Going through the material below, please gather all lines with the word "left" in them.

[Start of section]

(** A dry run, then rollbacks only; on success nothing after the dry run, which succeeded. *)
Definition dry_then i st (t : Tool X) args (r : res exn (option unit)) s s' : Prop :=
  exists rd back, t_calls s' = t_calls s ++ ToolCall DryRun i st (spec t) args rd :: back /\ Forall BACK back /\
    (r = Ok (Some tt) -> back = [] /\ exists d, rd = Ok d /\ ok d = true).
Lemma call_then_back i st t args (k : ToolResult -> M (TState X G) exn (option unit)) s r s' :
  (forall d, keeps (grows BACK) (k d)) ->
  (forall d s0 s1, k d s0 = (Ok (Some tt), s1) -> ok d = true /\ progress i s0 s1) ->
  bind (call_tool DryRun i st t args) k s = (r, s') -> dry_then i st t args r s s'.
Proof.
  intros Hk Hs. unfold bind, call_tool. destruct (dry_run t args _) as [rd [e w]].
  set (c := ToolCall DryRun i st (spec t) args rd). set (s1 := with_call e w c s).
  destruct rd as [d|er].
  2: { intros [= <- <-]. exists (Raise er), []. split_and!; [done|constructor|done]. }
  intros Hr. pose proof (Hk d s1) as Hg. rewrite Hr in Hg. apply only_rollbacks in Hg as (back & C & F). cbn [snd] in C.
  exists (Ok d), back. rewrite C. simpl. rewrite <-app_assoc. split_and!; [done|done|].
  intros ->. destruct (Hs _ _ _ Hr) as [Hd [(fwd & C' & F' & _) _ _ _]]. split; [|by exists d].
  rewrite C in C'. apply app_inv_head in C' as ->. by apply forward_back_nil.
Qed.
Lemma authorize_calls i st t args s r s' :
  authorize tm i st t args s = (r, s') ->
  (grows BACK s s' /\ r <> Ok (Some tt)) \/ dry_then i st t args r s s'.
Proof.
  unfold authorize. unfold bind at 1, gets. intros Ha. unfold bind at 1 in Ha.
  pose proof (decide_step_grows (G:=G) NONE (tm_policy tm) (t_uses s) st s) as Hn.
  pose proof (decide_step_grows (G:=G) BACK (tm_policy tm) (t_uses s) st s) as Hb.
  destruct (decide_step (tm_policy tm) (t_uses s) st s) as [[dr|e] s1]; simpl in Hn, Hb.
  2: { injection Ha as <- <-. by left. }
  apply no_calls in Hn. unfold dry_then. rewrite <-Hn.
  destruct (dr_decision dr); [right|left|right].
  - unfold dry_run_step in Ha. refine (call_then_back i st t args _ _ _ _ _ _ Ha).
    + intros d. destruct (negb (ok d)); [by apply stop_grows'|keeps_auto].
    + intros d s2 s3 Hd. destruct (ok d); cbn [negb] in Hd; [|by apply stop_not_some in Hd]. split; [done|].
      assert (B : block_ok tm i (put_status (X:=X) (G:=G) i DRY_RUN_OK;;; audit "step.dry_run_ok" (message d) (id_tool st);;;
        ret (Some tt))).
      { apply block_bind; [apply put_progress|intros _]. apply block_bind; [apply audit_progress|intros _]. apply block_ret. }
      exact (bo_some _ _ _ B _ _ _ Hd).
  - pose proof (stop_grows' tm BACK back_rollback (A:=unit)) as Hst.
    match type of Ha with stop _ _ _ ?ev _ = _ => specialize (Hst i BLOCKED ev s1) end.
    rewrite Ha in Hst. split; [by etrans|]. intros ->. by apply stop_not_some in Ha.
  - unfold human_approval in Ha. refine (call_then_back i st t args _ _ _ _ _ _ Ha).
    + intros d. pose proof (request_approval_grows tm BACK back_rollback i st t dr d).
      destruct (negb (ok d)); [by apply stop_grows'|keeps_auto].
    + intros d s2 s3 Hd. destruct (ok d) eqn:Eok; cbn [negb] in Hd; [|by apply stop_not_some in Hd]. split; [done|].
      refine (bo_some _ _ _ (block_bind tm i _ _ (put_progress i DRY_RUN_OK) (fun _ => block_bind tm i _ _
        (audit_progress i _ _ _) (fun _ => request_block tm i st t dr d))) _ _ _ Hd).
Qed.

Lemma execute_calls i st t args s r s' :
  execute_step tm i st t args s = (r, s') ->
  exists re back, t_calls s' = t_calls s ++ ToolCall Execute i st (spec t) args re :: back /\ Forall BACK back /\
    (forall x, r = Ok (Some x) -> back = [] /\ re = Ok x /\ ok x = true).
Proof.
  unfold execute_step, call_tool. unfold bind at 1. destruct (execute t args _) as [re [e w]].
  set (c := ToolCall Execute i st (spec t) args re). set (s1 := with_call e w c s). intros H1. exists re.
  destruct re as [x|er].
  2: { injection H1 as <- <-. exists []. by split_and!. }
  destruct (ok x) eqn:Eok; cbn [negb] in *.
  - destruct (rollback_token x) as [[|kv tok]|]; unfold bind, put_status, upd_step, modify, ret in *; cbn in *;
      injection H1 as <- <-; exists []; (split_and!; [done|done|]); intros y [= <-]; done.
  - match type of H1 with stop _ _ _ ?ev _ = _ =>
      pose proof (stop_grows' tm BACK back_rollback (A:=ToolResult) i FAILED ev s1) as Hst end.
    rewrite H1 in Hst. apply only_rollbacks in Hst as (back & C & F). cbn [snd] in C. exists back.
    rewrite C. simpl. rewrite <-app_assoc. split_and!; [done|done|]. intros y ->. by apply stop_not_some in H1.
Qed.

[End of section]

Task response:
  2: { injection Ha as <- <-. by left. }
  destruct (dr_decision dr); [right|left|right].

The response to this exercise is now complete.